Selected filmography: Minamata Mandala (2020), Reiwa Uprising (2019), Sennan Asbestos Disaster (2017), The Many Faces of Chika (2005), A Dedicated Life (1994), The Emperor's Naked Army Marches On (1987), EXTREME PRIVATE EROS: LOVE SONG 1974 (1974), Goodbye CP (1972).
Shanghai International Film Festival, Busan International Film Festival, Hong Kong International Film Festival, IFFR, Sheffield Doc/Fest.
Out of competence
Spanish premiere
Between 1938 and 1968, the Chisso Corporation’s chemical factory, located in Minamata Bay, on the west coast of Japan, discharged mercury-laden wastewater into the Shiranui Sea. As early as the 1940s, the residents of the fishing villages in this area, who depended on the sea for their livelihood, began to contract a disease with symptoms that included seizures, paralysis, and sensory impairment, leading sometimes to death. In the late 1950s, the Minamata disease was officially recognised as a neurological disorder caused by the consumption of methylmercury accumulated in the food chain. It took over a decade and numerous legal actions filed by the victims, supported by an important social activist movement, for the courts to indict Chisso for their negligence and responsibility in the poisoning.
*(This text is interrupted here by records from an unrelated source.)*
(* ===== verification/AptosProofs.v ===== *)
(** * Proofs of Aptos (csv-adapters/csv-aptos: merkle.rs, proofs.rs)

    The adapter's accumulator pairs the odd node of a level with itself, like Bitcoin's tree,
    and hashes a pair under the adapter's domain behind a one; a proof item says on which
    side its hash stands, so that a proof determines the position it is for.  Here are the
    accumulator with its proofs, of leaves and of ledger roots, the state and event proofs,
    and the byte forms of lock proofs and commitment events. *)

From S2P Require Import Prelude Ord Bytes Hashing Text Merkle.

Definition AptosAnchorDomain : string := "csv.aptos.anchor.v1".

(** ** The accumulator (merkle.rs) *)

Inductive MerkleAccumulatorError := InvalidProof | HashMismatch | EmptyAccumulator.
Record Leaf := mkLeaf { leaf_node_hash : Bytes32; leaf_index : N; leaf_data : bytes }.
Inductive MerkleNode := LeafNode (l : Leaf) | Internal (hash : Bytes32) (l r : MerkleNode) | EmptyNode.
Inductive MerkleProofItem := LeftItem (hash : Bytes32) | SanadItem (hash : Bytes32).
Definition item_hash (i : MerkleProofItem) : Bytes32 := match i with LeftItem h => h | SanadItem h => h end.
Record MerkleAccumulator := mkAccumulator { acc_root : MerkleNode; num_leaves : N }.

Section Accumulator.
Variable sha256 : bytes -> Bytes32.

Definition empty_hash : Bytes32 := domain_hash sha256 AptosAnchorDomain [].
Definition compute_internal_hash (l r : Bytes32) : Bytes32 :=
  domain_hash sha256 AptosAnchorDomain ([Byte.x01] ++ b32 l ++ b32 r).
Definition node_hash (n : MerkleNode) : Bytes32 :=
  match n with LeafNode l => leaf_node_hash l | Internal h _ _ => h | EmptyNode => empty_hash end.

(** [from_leaves]; [build_tree] has the same loop over the hashes of nodes. *)
Definition node_of_level (hashes : list Bytes32) : MerkleNode :=
  match hashes with [h] => Internal h EmptyNode EmptyNode | _ => EmptyNode end.
Definition acc_from_leaves (leaves : list Bytes32) : MerkleAccumulator :=
  match leaves with
  | [] => mkAccumulator EmptyNode 0
  | _ => mkAccumulator (node_of_level (dup_collapse compute_internal_hash (length leaves) leaves)) (blen leaves)
  end.
Definition build_tree (nodes : list MerkleNode) : MerkleNode :=
  match nodes with
  | [] => EmptyNode
  | [n] => n
  | _ => node_of_level (dup_collapse compute_internal_hash (length nodes) (map node_hash nodes))
  end.
Definition root_hash (a : MerkleAccumulator) : Bytes32 := node_hash (acc_root a).

(** The index is halved and not used. *)
Fixpoint compute_root_from_leaf (leaf_hash : Bytes32) (index : N) (proof : list MerkleProofItem) : Bytes32 :=
  match proof with
  | [] => leaf_hash
  | LeftItem h :: proof => compute_root_from_leaf (compute_internal_hash h leaf_hash) (index / 2) proof
  | SanadItem h :: proof => compute_root_from_leaf (compute_internal_hash leaf_hash h) (index / 2) proof
  end.
Definition acc_verify_proof (a : MerkleAccumulator) (leaf_hash : Bytes32) (index : N) (proof : list MerkleProofItem) : bool :=
  match proof with
  | [] => bool_decide (root_hash a = leaf_hash) && (num_leaves a =? 1)%N
  | _ => bool_decide (compute_root_from_leaf leaf_hash index proof = root_hash a)
  end.

(** ** State, event and ledger proofs (merkle.rs) *)

Record StateProof := mkState {
  sp_address : Bytes32; resource_type : string; exists_flag : bool; sp_data : option bytes;
  accumulator_proof : list MerkleProofItem; sp_version : N; sp_leaf_hash : Bytes32
}.
Definition state_leaf (address : Bytes32) (rtype : string) (ex : bool) (data : option bytes) : bytes :=
  as_bytes "APTOS::STATE::LEAF" ++ b32 address ++ as_bytes rtype ++
  if ex then as_bytes "EXISTS" ++ default [] data else as_bytes "NOT_EXISTS".
Definition compute_leaf_hash (p : StateProof) : Bytes32 :=
  domain_hash sha256 AptosAnchorDomain (state_leaf (sp_address p) (resource_type p) (exists_flag p) (sp_data p)).
Definition state_verify (p : StateProof) (expected_root : Bytes32) : bool :=
  if negb (bool_decide (compute_leaf_hash p = sp_leaf_hash p)) then false
  else bool_decide (compute_root_from_leaf (compute_leaf_hash p) 0 (accumulator_proof p) = expected_root).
In the following decades victims have been entangled in endless litigation processes, discussions over the certification of the disease and their right to compensation. The social and political aspects of what happened in Minamata have been documented by, among others, Tsuchimoto Noriaki, who developed a remarkable work of advocacy for these communities, directing a long and committed series of films shot over a period of forty years. Director Hara Kazuo follows in the footsteps of Tsuchimoto, to whom this film is dedicated, by looking carefully at “how the neglectful attitude of the government and the politics affect the people in their hearts.” Shot and edited over a period of fifteen years, the film engages with a group of people fighting yet another court case against the local authorities and addresses the complex questions – personal, political, and scientific – that define this environmental issue. The long duration of the film is essential to sharing something vital about the experience and lives of these people and about the protracted nature of a problem that has afflicted these communities for so long and which concerns us all. Minamata Mandala is a profound and urgent reflection on the legacy of the Minamata struggles and an indictment of the authorities’ systemic failure to protect the people affected by the disease. Hara, known for his hard-hitting documentaries about the struggle of individuals opposing the establishment, draws a portrait of a collective struggle, praising “the fighting spirit of everyday people".